News, 27 February 2015
A group meeting on climate change on boat run by the organisation Shidhulai in Natore, Bangladesh (Photo: Tony Stonehouse/IIED)

A group meeting on climate change on boat run by the organisation Shidhulai in Natore, Bangladesh (Photo: Tony Stonehouse/IIED)

Governments will use the Tracking Adaptation Measuring Development (TAMD) framework to demonstrate if climate finance has been well spent and that the climate vulnerability of communities has been reduced. The framework is unique in its focus on the effectiveness of adaptation, and its flexibility to be tailored to local or national contexts.

Climate finance is being made available through channels such as the Green Climate Fund. But to be ready for such finance, developing countries need systems to track and assess how well money is invested.

To address this gap, national governments, in partnership with IIED, have spent three years developing the TAMD framework to provide evidence for funders and decision makers on the effectiveness of climate change adaptation.

TAMD is launched this week at the end of a workshop in Addis Ababa, Ethiopia, in which government representatives and researchers from eight countries shared their experience of developing the framework:

  • In Kenya, the framework has been implemented at a county level to track and assess local climate adaptation funds, and provides a way of assessing the effectiveness of decentralised climate finance. It is now being scaled up to four new counties as part of local climate funds
  • In Mozambique, the framework has been integrated into the Local Adaptation Plans for the districts developed with the Government of Mozambique and Save the Children in Mozambique
  • In Cambodia, the framework has supported the national government to develop a framework to track their national climate change strategy, and is now being applied to the transport sector
  • In Ethiopia, the framework has allowed the government to track the climate resilience of its Sustainable Land Management Programme (SLMP-1), which it implemented in 2008 to trial a new approach to tackling declining agricultural productivity and persistent rural poverty. The TAMD framework was also used in developing bottom-up results frameworks for the Climate Resilient Green Economy at the woreda level, and
  • In Pakistan, the framework has identified the resilience benefits of existing government programmes and identified the benefits to women and girls of rainwater harvesting.

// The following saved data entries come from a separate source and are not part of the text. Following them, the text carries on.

(** How trimming ends: with a reply that fits, with one too long that has no
    metadata left to remove, or with a failure of the serializer. *)
Lemma trim_loop_spec fuel : forall r r' x,
  trim_loop fuel r = (r', x) -> (metadata_size r <= fuel)%nat ->
  trimmed_reply r r' /\
  ((x = Ok tt /\ fits r') \/
   (exists n, x = Err (Oversized n MAX_FRAME_BYTES) /\ too_long r' /\
      match body r' with Body_Snapshot s => exhausted s | Body_Error _ => True end) \/
   (exists m, x = Err (MalformedJson m) /\ to_vec r' = Err m)).
Proof.
  induction fuel as [| fuel IH]; intros r r' x Hl Hf; cbn [trim_loop] in Hl; unfold fits, too_long;
    destruct (serialized_len r) as [n | e] eqn:Hn.
  2, 4: injection Hl as <- <-; (split; [apply trimmed_reply_refl |]); right; right;
        unfold serialized_len in Hn; destruct (to_vec r) eqn:Hv; [discriminate | injection Hn as <-; by eauto].
  all: destruct (n <=? MAX_FRAME_BYTES) eqn:Hle;
    [injection Hl as <- <-; split; [apply trimmed_reply_refl | left; split; [done | exists n; split; [done | lia]]] |].
  all: destruct (body r) as [s | e] eqn:Hb;
    [| injection Hl as <- <-; split; [apply trimmed_reply_refl |]; right; left; exists n;
       rewrite Hb; split; [done | split; [exists n; split; [done | lia] | done]]].
  all: pose proof (trim_step_spec s) as Hs; destruct (trim_step s) as [s' |].
  2, 4: injection Hl as <- <-; split; [apply trimmed_reply_refl |]; right; left; exists n;
        rewrite Hb; split; [done | split; [exists n; split; [done | lia] | exact Hs]].
  - destruct Hs as [_ Hs]. unfold metadata_size in Hf. rewrite Hb in Hf. lia.
  - destruct Hs as [Ht Hs]. apply IH in Hl as [(Hv & Hg & Hbody) Hx].
    2: { unfold metadata_size in *. rewrite Hb in Hf. simpl. lia. }
    split; [| exact Hx]. split_and!; [exact Hv | exact Hg |]. simpl in Hbody. rewrite Hb.
    destruct (body r') as [s2 | e2]; [by eapply trimmed_trans | done].
Qed.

Assessing the success of climate change adaptation and choosing a goal for adaptation has become a key topic within the UN climate negotiations and will be an important discussion in the international climate conference in Paris at the end of this year.

Susannah Fisher, senior researcher at IIED, said: "The process of developing TAMD with our partner organisations has shown it has the potential to transform the way finance for adaptation to climate change is measured. It can support countries to make sure funds for climate adaptation are well spent and is actually achieving climate resilience which will help them access finance from international channels.

"Ultimately this will help make sure adaptation to climate change is more effective – so that more people are better protected from increasing disasters like floods and droughts."